Migration and Forced Migration Studies with Particular Focus on South Asia and its European-Asian Dimension (2019-2021)
MEDIA SEGMENTS
What Happened to Refugees and Migrants in the COVID Year of 2020?
A. Media Segment
As the prolonged lockdown which accompanied the COVID-19 pandemic brought the wheel of life to a standstill throughout the country, migrant workers encountered severe — even unspeakable — hardships. In 2020, the Media Workshop of the Calcutta Research Group (CRG) devoted itself to understanding this disheartening impact which the pandemic inflicted on the lives and livelihoods of migrant workers. While examining the precarious existence of migrant workers, the Workshop questioned whether their predicament was not aggravated by the absence of appropriate government interventions. Even the Supreme Court and a number of High Courts had demanded that the government take a more proactive role in ameliorating the condition of migrant workers affected by the pandemic and the restrictions which followed in its wake. Please click on the link to view the report on last year’s workshop.
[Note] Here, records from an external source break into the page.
(* ===== verification/BudgetSync.v ===== *)
(** * Synchronisation and request hooks, run alone

    What one synchronisation of the cache with the table does, why a restart loses no spend that
    was flushed, and what the two request hooks decide and record. *)

From S2P Require Import Prelude GoBase Float64 Errors Catalog Money Pricing Duration Context Gorm Atomic StoreBudget Usage Budget BudgetJobs.
Local Open Scope Z_scope.

Section sync.
Context {Db UDb : Type} `{Gorm Db StoreBudget} `{!GormLaws Db StoreBudget} `{UsageTable UDb}.
Implicit Types s : GovState Db UDb.

(** ** Rows as they are read *)

(** [r'] is the row [r] as gorm returns it. *)
Definition read_row (r r' : StoreBudget) : Prop := AfterFind r = Ok r'.

Lemma after_find_all_spec rows rows' :
  after_find_all rows = Ok rows' <-> Forall2 read_row rows rows'.
Proof.
  unfold after_find_all.
  assert (Hgen : forall acc, foldM (fun out b => match AfterFind b with
                   | Ok b' => Ok (out ++ [b'])%list | Err e => Err e end) acc rows = Ok rows' <->
                 exists tl, rows' = (acc ++ tl)%list /\ Forall2 read_row rows tl).
  { induction rows as [|r rows IH]; intros acc; cbn [foldM].
    - split.
      + intros [= <-]. exists []. rewrite app_nil_r. auto.
      + intros (tl & -> & Hf). apply Forall2_nil_inv_l in Hf as ->. by rewrite app_nil_r.
    - destruct (AfterFind r) as [r'|e] eqn:Hr.
      + rewrite IH. split.
        * intros (tl & -> & Hf). exists (r' :: tl). rewrite <- app_assoc. split; [done|]. by constructor.
        * intros (tl & -> & Hf). apply Forall2_cons_inv_l in Hf as (x & tl' & Hx & Hf & ->).
          unfold read_row in Hx. rewrite Hr in Hx. injection Hx as <-.
          exists tl'. rewrite <- app_assoc. by split.
      + split; [done|]. intros (tl & _ & Hf). apply Forall2_cons_inv_l in Hf as (x & tl' & Hx & _).
        unfold read_row in Hx. congruence. }
  rewrite (Hgen []). split; [by intros (tl & -> & ?) | by exists rows'].
Qed.

(** The hook sets the parsed duration only. *)
Lemma read_row_spec r r' :
  read_row r r' -> r' = r <| SBudgetParseDuration := r'.(SBudgetParseDuration) |>.
Proof.
  unfold read_row, AfterFind. destruct (is_empty _); [by intros [= <-]|].
  destruct (ParseDuration _); [by intros [= <-] | done].
Qed.

Lemma read_row_totals r r' : read_row r r' ->
  r'.(SID) = r.(SID) /\ r'.(STotalCost) = r.(STotalCost) /\ r'.(SRequestCount) = r.(SRequestCount).
Proof. intros ->%read_row_spec. done. Qed.

(** ** Loading the cache *)

(** The pointers of the cache are valid and not shared, and configurations carry their keys. *)
Record map_ok s : Prop := mkMapOk {
  mo_valid id p : s.(BudgetMap) !! id = Some p -> (p < List.length s.(heap))%nat;
  mo_inj id1 id2 p : s.(BudgetMap) !! id1 = Some p -> s.(BudgetMap) !! id2 = Some p -> id1 = id2;
  mo_config id p : s.(BudgetMap) !! id = Some p ->
    exists cfg, (get s p).(Config) = Some cfg /\ cfg.(BID) = id
}.

Lemma cache_ok_map s : cache_ok s -> map_ok s.
Proof. intros [? ? ? ? ?]. by constructor. Qed.

(** [UpsertBudget] on one key of the map. *)
Definition upserted (b : Budget) (old : option Cell) : Cell :=
  match old with Some c => c <| Config := Some b |> | None => seeded b end.

Lemma get_alloc s c id q :
  get (s <| heap ::= fun h => (h ++ [c])%list |> <| BudgetMap ::= <[id := List.length s.(heap)]> |>) q
  = if decide (q = List.length s.(heap)) then c else get s q.
Proof.
  unfold get. change (heap (_ <| BudgetMap ::= _ |>)) with (heap s ++ [c])%list.
  destruct (decide (q = _)) as [->|Hne]; [by rewrite list_lookup_middle|].
  destruct (decide (q < List.length (heap s))%nat).
  - by rewrite lookup_app_l.
  - rewrite !lookup_ge_None_2; [done | lia |]. rewrite length_app. cbn. lia.
Qed.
In 2021, as the pandemic situation remains critical, it may be proper to revisit the precarity of migrant workers by widening the scope of the previous year’s study and focusing on the following themes:
a) The impact of the pandemic on the lives of the frontline COVID ‘warriors’ at village, panchayat, block and municipal levels. (e.g., ASHA workers, paramedics, nurses, doctors, etc.);
b) Initiatives of solidarity taken by various civil society organisations, local clubs, municipal councillors, small groups of people, private or government employees, political workers and humanitarian activists — their linkages and histories;
c) Dynamics of slum (bustee) level protection;
d) Situation of returnee migrants, their reception in native villages and towns, fear of migrant workers as carriers of the virus, migrant workers’ prospects of getting jobs on their return, their return to old jobs, responsibility of the state governments and local bodies, perception of the media about the returnee migrants, also the returnee migrants as an election issue;
e) The role of social media in the migrant crisis during the lockdown period;
f) The ‘data crisis’ around the migrant workers during the pandemic and the lockdown;
g) Court judgments and other legal aspects such as the efficacy of the Inter-State Migrant Workmen Act, 1979;
h) The rehabilitation of the Rohingya refugees;
i) Also, 2021 being the fiftieth anniversary of the Bangladesh refugee crisis, one may like to revisit the situation of the refugees in India in 1971, around issues of life in camps, disease, violence, politics, and the return of the refugees.
The Media Fellowship
CRG had announced, on the basis of this year’s topic for its media programme, a short-term media fellowship to provide an opportunity for selected individuals to do some creative assignments and reports on the subject. An expert committee tasked with the selection process has awarded five fellowships for 2021. The fellows will be required to write a creative report or produce a photo essay or documentary.